The critical role of Bach2 in regulating type 2 chronic airway inflammation.

Author information

Department of Immunology, Graduate School of Medicine, Ehime University, Shitsukawa, Toon, Ehime, Japan.
Translational Research Center, Ehime University Hospital, Shitsukawa, Toon, Ehime, Japan.
Division of Immune Regulation, Department of Proteo-Inovation, Proteo-Science Center, Ehime University, Toon City, Ehime, Japan.

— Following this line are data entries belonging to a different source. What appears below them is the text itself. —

(** X7.  In the commit that binds a new clip the drift-sync effect, which
    runs after the clip-change effect, adds nothing: the element is
    already where the playhead puts it. *)
Theorem rebind_needs_no_drift_correction
        (convertFileSrc : string -> string)
        (p : Props) (s : State) (clip : Clip) (v : HTMLVideoElement) :
  activeClip p = Some clip ->
  currentClipId s <> Some (id clip) ->
  videoRef s = Some v ->
  trace (clipChangeEffect convertFileSrc p ;; driftSyncEffect p) s =
    trace (clipChangeEffect convertFileSrc p) s /\
  exec (clipChangeEffect convertFileSrc p ;; driftSyncEffect p) s =
    exec (clipChangeEffect convertFileSrc p) s.
Proof.
  intros Ha Hc Hv.
  destruct (activeClip_inInterval p clip Ha) as (_ & Hlo & _).
  destruct (trace_seq (clipChangeEffect convertFileSrc p) (driftSyncEffect p) s)
    as [-> ->].
  pose proof (clipChangeEffect_rebind convertFileSrc p s clip v Ha Hc Hv) as Hrun.
  remember (exec (clipChangeEffect convertFileSrc p) s) as s1 eqn:Es1.
  assert (Hv1 : videoRef s1 =
                Some (mkVideo (convertFileSrc (source_file clip))
                              (JS.Math_max 0 (playheadTime p - start clip))
                              (if isPlaying p then false else paused v))).
  { subst s1. unfold exec. now rewrite Hrun. }
  assert (Hnear : driftSyncEffect p s1 = (tt, s1, [])).
  { eapply driftSyncEffect_near; [exact Ha | exact Hv1|].
    cbn [currentTime]. unfold JS.Math_max. apply Qabs_Qle_condition.
    destruct (Q.max_spec 0 (playheadTime p - start clip)) as [[L E]|[L E]];
      split; lra. }
  unfold trace at 2. unfold exec at 1. rewrite Hnear. cbn [fst snd].
  split; [apply app_nil_r | reflexivity].
Qed.

Lemma rebind_needs_no_drift_correction_witness :
  trace (clipChangeEffect Scenario.assetUrl (mkProps Scenario.abutting 6 true) ;;
         driftSyncEffect (mkProps Scenario.abutting 6 true))
        (Scenario.playing Scenario.first5 1) =
  trace (clipChangeEffect Scenario.assetUrl (mkProps Scenario.abutting 6 true))
        (Scenario.playing Scenario.first5 1).
Proof.
  apply (rebind_needs_no_drift_correction
           Scenario.assetUrl (mkProps Scenario.abutting 6 true)
           (Scenario.playing Scenario.first5 1) Scenario.next3
           (mkVideo (Scenario.assetUrl "/media/one.mp4") 1 false)).
  - reflexivity.
  - discriminate.
  - reflexivity.
Defined.

(** X8.  When the active clip changes while no element is mounted, the
    clip-change effect records the new identifier and clears the error
    but calls nothing on a media element; from then on, as long as the
    active clip keeps that identifier, no effect sets a source. *)
Theorem clip_change_without_element_binds_nothing
        (convertFileSrc : string -> string)
        (p : Props) (s : State) (clip : Clip) :
  activeClip p = Some clip ->
  currentClipId s <> Some (id clip) ->
  videoRef s = None ->
  clipChangeEffect convertFileSrc p s =
    (tt, mkState None None (Some (id clip)) (animationFrameRef s) (lastFrameHandle s), []) /\
  forall (p2 : Props) (s2 : State) (clip2 : Clip) (url : string),
    activeClip p2 = Some clip2 ->
    id clip2 = id clip ->
    currentClipId s2 = Some (id clip) ->
    ~ In (video_set_src url)
         (trace (clipChangeEffect convertFileSrc p2 ;; driftSyncEffect p2 ;;
                 playbackLoopEffect p2) s2).
Proof.
  intros Ha Hc Hv. split.
  - unfold clipChangeEffect. rewrite Ha. cbv [bind gets].
    rewrite (id_differs_true _ _ Hc). run. now rewrite Hv.
  - intros p2 s2 clip2 url Ha2 Hid Hc2.
    rewrite <- Hid in Hc2.
    destruct (trace_seq (clipChangeEffect convertFileSrc p2)
                        (driftSyncEffect p2 ;; playbackLoopEffect p2) s2) as [-> _].
    unfold trace at 1, exec. rewrite (clipChangeEffect_same _ _ _ _ Ha2 Hc2).
    cbn [fst snd app].
    destruct (trace_seq (driftSyncEffect p2) (playbackLoopEffect p2) s2) as [-> _].
    rewrite in_app_iff. intros [H|H]; revert H.
    + unfold driftSyncEffect, trace. cbv [bind gets]. rewrite Ha2.
      destruct (videoRef s2) as [v|]; [|cbn; tauto].
      destruct (JS.gt _ _); run; cbn [In]; intuition discriminate.
    + generalize (exec (driftSyncEffect p2) s2). intro s3.
      unfold playbackLoopEffect, trace. cbv [bind gets].
      destruct (videoRef s3) as [v|] eqn:Hv3; [|cbn; tauto].
      destruct (isPlaying p2); run; rewrite ?Hv3; cbv [option_map].
      * cbn [In]. intuition discriminate.
      * destruct (animationFrameRef s3) as [[|n]|]; cbn [In]; intuition discriminate.
Qed.

Lemma clip_change_without_element_binds_nothing_witness :
  clipChangeEffect Scenario.assetUrl (mkProps Scenario.abutting 6 true)
                   (mkState None (Some "Playback failed."%string)
                            (Some (id Scenario.first5)) None 0) =
  (tt, mkState None None (Some (id Scenario.next3)) None 0, []).
Proof.
  apply (clip_change_without_element_binds_nothing
           Scenario.assetUrl (mkProps Scenario.abutting 6 true)
           (mkState None (Some "Playback failed."%string)
                    (Some (id Scenario.first5)) None 0)
           Scenario.next3).
  - reflexivity.
  - discriminate.
  - reflexivity.
Defined.

(** ** The toggle, the frame loop and what is rendered *)

(** X9.  [togglePlay] never changes the component's state.  With clips
    it calls [onPlayingChange] once, with the opposite of [isPlaying], as
    its last call; it calls [onPlayheadChange] only when paused at or past
    [totalDuration - 0.1], and then only with [0]. *)
Theorem togglePlay_seeks_only_to_restart (p : Props) (s : State) :
  exec (togglePlay p) s = s /\
  (clips p <> [] ->
   exists seeks, trace (togglePlay p) s = seeks ++ [onPlayingChange (negb (isPlaying p))] /\
                 (seeks = [] \/ seeks = [onPlayheadChange 0])) /\
  (forall t, In (onPlayheadChange t) (trace (togglePlay p) s) <->
             clips p <> [] /\ isPlaying p = false /\
             totalDuration (clips p) - 0.1 <= playheadTime p /\ t = 0).
Proof.
  unfold togglePlay, trace, exec.
  destruct (clips p) as [|c l] eqn:E; cbn [length Nat.eqb].
  - split; [reflexivity|]. split; [congruence|].
    intro t. cbn. split; [tauto | intros [H _]; congruence].
  - destruct (isPlaying p) eqn:Hp; cbn [negb andb].
    + split; [reflexivity|]. split.
      * intros _. exists []. split; [reflexivity | now left].
      * intro t. cbn. split; [intros [H|[]]; discriminate | intros (_ & H & _); discriminate].
    + destruct (JS.ge (playheadTime p) (totalDuration (c :: l) - 0.1)) eqn:Hge.
      * apply ge_true_iff in Hge. split; [reflexivity|]. split.
        -- intros _. exists [onPlayheadChange 0]. split; [reflexivity | now right].
        -- intro t. cbn. split.
           ++ intros [[= <-]|[H|[]]]; [|discriminate]. repeat split; auto.
           ++ intros (_ & _ & _ & ->). now left.
      * split; [reflexivity|]. split.
        -- intros _. exists []. split; [reflexivity | now left].
        -- intro t. cbn. split; [intros [H|[]]; discriminate|].
           intros (_ & _ & H & _). apply ge_true_iff in H.
           unfold totalDuration in Hge. cbn [fold_left] in Hge. congruence.
Qed.

(** X10.  Whenever the tick or the playback-loop effect requests a frame,
    the handle is new and is the one left in [animationFrameRef], so the
    effect's cleanup cancels exactly that request. *)
Theorem requested_frame_is_the_one_cancelled (p : Props) (s : State) (h : nat) :
  (In (requestAnimationFrame h) (trace (updatePlayhead p) s) ->
   (lastFrameHandle s < h)%nat /\
   animationFrameRef (exec (updatePlayhead p) s) = Some h /\
   trace playbackLoopCleanup (exec (updatePlayhead p) s) = [cancelAnimationFrame h]) /\
  (In (requestAnimationFrame h) (trace (playbackLoopEffect p) s) ->
   (lastFrameHandle s < h)%nat /\
   animationFrameRef (exec (playbackLoopEffect p) s) = Some h /\
   trace playbackLoopCleanup (exec (playbackLoopEffect p) s) = [cancelAnimationFrame h]).
Proof.
  split.
  - unfold updatePlayhead, trace, exec. cbv [bind gets].
    destruct (videoRef s) as [v|], (activeClip p) as [clip|], (isPlaying p);
      try (cbn; tauto).
    destruct (JS.ge _ _); [destruct (getActiveClip _ _)|]; run; cbn [In];
      try (intros [H|[H|[]]]; try discriminate; injection H as <-;
           split; [apply Nat.lt_succ_diag_r | split; reflexivity]).
    intros [H|[]]. discriminate.
  - unfold playbackLoopEffect, trace, exec. cbv [bind gets].
    destruct (videoRef s) as [v|] eqn:Hv; [|cbn; tauto].
    destruct (isPlaying p); run; rewrite ?Hv; cbv [option_map]; cbn [In].
    + intros [H|[H|[]]]; try discriminate. injection H as <-.
      split; [apply Nat.lt_succ_diag_r | split; reflexivity].
    + destruct (animationFrameRef s) as [[|n]|]; cbn [In];
        intros H; exfalso; intuition discriminate.
Qed.

Lemma activeClip_clips_nonempty (p : Props) (clip : Clip) :
  activeClip p = Some clip -> (length (clips p) =? 0)%nat = false.
Proof.
  intro H. apply activeClip_inInterval in H as [H _].
  destruct (clips p); [destruct H | reflexivity].
Qed.

(** X11.  The component shows the "no video" placeholder exactly when
    there are no clips, and the "gap" placeholder exactly when there are
    clips and none of their intervals holds the playhead; the element is
    rendered only for a playhead inside the active clip. *)
Theorem render_placeholders (p : Props) (s : State) :
  (render p s = NoVideoLoaded <-> clips p = []) /\
  (render p s = GapInTimeline <->
   clips p <> [] /\ forall c, In c (clips p) -> ~ inInterval c (playheadTime p)) /\
  (render p s = VideoElement ->
   exists clip, activeClip p = Some clip /\ In clip (clips p) /\
                inInterval clip (playheadTime p)).
Proof.
  unfold render.
  assert (Hgap : activeClip p = None <->
                 forall c, In c (clips p) -> ~ inInterval c (playheadTime p)).
  { unfold activeClip. rewrite getActiveClip_resolve, resolve_None.
    split; intros H c Hc; apply covers_false_iff; now apply H. }
  destruct (clips p) as [|c l] eqn:E; cbn [length Nat.eqb].
  - split; [tauto|]. split; [|discriminate].
    split; [discriminate | intros [H _]; congruence].
  - destruct (activeClip p) as [clip|] eqn:Ha.
    + assert (Hnot : ~ forall c0, In c0 (c :: l) -> ~ inInterval c0 (playheadTime p)).
      { intro H. apply Hgap in H. discriminate. }
      split; [|split].
      * split; [destruct (error s) as [[|? ?]|]; discriminate | discriminate].
      * split; [destruct (error s) as [[|? ?]|]; discriminate | intros [_ H]; tauto].
      * intros _. exists clip. split; [reflexivity|].
        rewrite <- E. now apply activeClip_inInterval.
    + split; [split; discriminate|]. split; [|discriminate].
      split; [intros _; split; [discriminate | now apply Hgap] | reflexivity].
Qed.

Lemma prefix_append (a b : string) : String.prefix a (a ++ b) = true.
Proof.
  induction a as [|c a IH]; simpl; [now destruct b|].
  destruct (ascii_dec c c) as [_|N]; [exact IH | now elim N].
Qed.

(** ** What the timeline draws *)

Import TimelineView.

(** X13.  The tracks are at least 1000 pixels wide.  The box of a clip
    that ends within the timeline's duration ends more than 200 pixels
    before the right edge; the box of a clip that abuts the next one ends
    exactly one pixel before the next box starts, and boxes of clips that
    do not overlap do not overlap on screen; the playhead of a time in
    [[0, duration]] is drawn within the tracks. *)
Theorem timeline_boxes_fit (ts : TimelineState) :
  1000 <= totalWidth (Some ts) /\
  (forall c, clipEnd c <= ts_duration ts ->
             clipLeft c + clipWidth c < totalWidth (Some ts) - 200) /\
  (forall a b, clipEnd a == start b -> clipLeft b == clipLeft a + clipWidth a + 1) /\
  (forall a b, clipEnd a <= start b -> clipLeft a + clipWidth a < clipLeft b) /\
  (forall t, 0 <= t -> t <= ts_duration ts ->
             0 <= timeToPixel t /\ timeToPixel t <= totalWidth (Some ts) - 200).
Proof.
  unfold totalWidth, clipLeft, clipWidth, timeToPixel, clipEnd, PIXELS_PER_SECOND,
    JS.Math_max.
  pose proof (Q.le_max_l (ts_duration ts * 50 + 200) 1000) as Hl.
  pose proof (Q.le_max_r (ts_duration ts * 50 + 200) 1000) as Hr.
  split; [exact Hr|]. split; [|split; [|split]].
  - intros c Hc. lra.
  - intros a b E. lra.
  - intros a b E. lra.
  - intros t H0 H1. split; lra.
Qed.

(** X14.  The time a click seeks to never decreases as the pointer moves
    right; on a timeline with a duration that is not negative, a pixel
    within the timeline maps back to itself, a pixel left of it seeks to
    [0] and a pixel right of it seeks to the duration. *)
Theorem pixelToTime_monotone (ts : TimelineState) (x y : Q) :
  0 <= ts_duration ts ->
  x <= y ->
  pixelToTime (Some ts) x <= pixelToTime (Some ts) y /\
  (0 <= x -> x <= ts_duration ts * 50 ->
   timeToPixel (pixelToTime (Some ts) x) == x) /\
  (x <= 0 -> pixelToTime (Some ts) x == 0) /\
  (ts_duration ts * 50 <= x -> pixelToTime (Some ts) x == ts_duration ts).
Proof.
  intros Hd Hxy.
  pose proof (pixelToTime_clamp ts x) as Px.
  pose proof (pixelToTime_clamp ts y) as Py.
  unfold clamp, timeToPixel, PIXELS_PER_SECOND in *.
  assert (Ex : x / 50 == x * (1 # 50)) by reflexivity.
  assert (Ey : y / 50 == y * (1 # 50)) by reflexivity.
  destruct (Q.max_spec 0 (Qmin (x / 50) (ts_duration ts))) as [[L1 E1]|[L1 E1]];
    destruct (Q.max_spec 0 (Qmin (y / 50) (ts_duration ts))) as [[L2 E2]|[L2 E2]];
    destruct (Q.min_spec (x / 50) (ts_duration ts)) as [[L3 E3]|[L3 E3]];
    destruct (Q.min_spec (y / 50) (ts_duration ts)) as [[L4 E4]|[L4 E4]];
    repeat split; intros; lra.
Qed.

Although Bach2 (broad complex-tramtrack-bric a brac and Cap'n'collar homology 2) plays an important role in regulating Th2 cell differentiation and type 2 immune responses, the underlying molecular mechanisms remain unclear. Our current studies demonstrate that Bach2 associates with Batf (basic leucine zipper transcription factor ATF-like) family transcription factors and binds to the regulatory regions of the Th2 cytokine gene loci. The Bach2-Batf complex antagonizes the recruitment of the interferon regulatory factor 4 (Irf4)-containing Batf complex to activator protein 1 (AP-1) motifs in the Th2 cytokine gene locus and suppresses Th2 cytokine production and/or Th2 cell differentiation. The deletion of Batf ameliorated the spontaneous development of type 2 airway inflammation that is found in mice with Bach2 deficiency specifically in T cells. Interestingly, Bach2 regulates Batf and Batf3 expression via two distinct pathways. First, the Bach2-Batf complex directly binds to the Batf and Batf3 gene loci and reduces transcription by interfering with the Batf-Irf4 complex. Second, Bach2 suppresses interleukin 4 (IL-4)-induced augmentation of Batf and Batf3 expression through the regulation of IL-4 production. These findings suggest that IL-4 and Batf family transcription factors form a positive feedback amplification loop to induce Th2 cell differentiation and that Bach2-Batf interactions block the formation of this amplification loop. Furthermore, we found that reductions in Bach2 confer an innate immunological function on CD4 T cells to induce antigen-independent cytokine production. Some Bach2-deficient lung CD4 T cells showed characteristic features similar to pathogenic Th2 cells, including IL-33 receptor expression and IL-33-dependent Th2 cytokine production. These results suggest a critical role for Bach2 in regulating Th2 cell differentiation and the subsequent onset of chronic type 2 inflammation.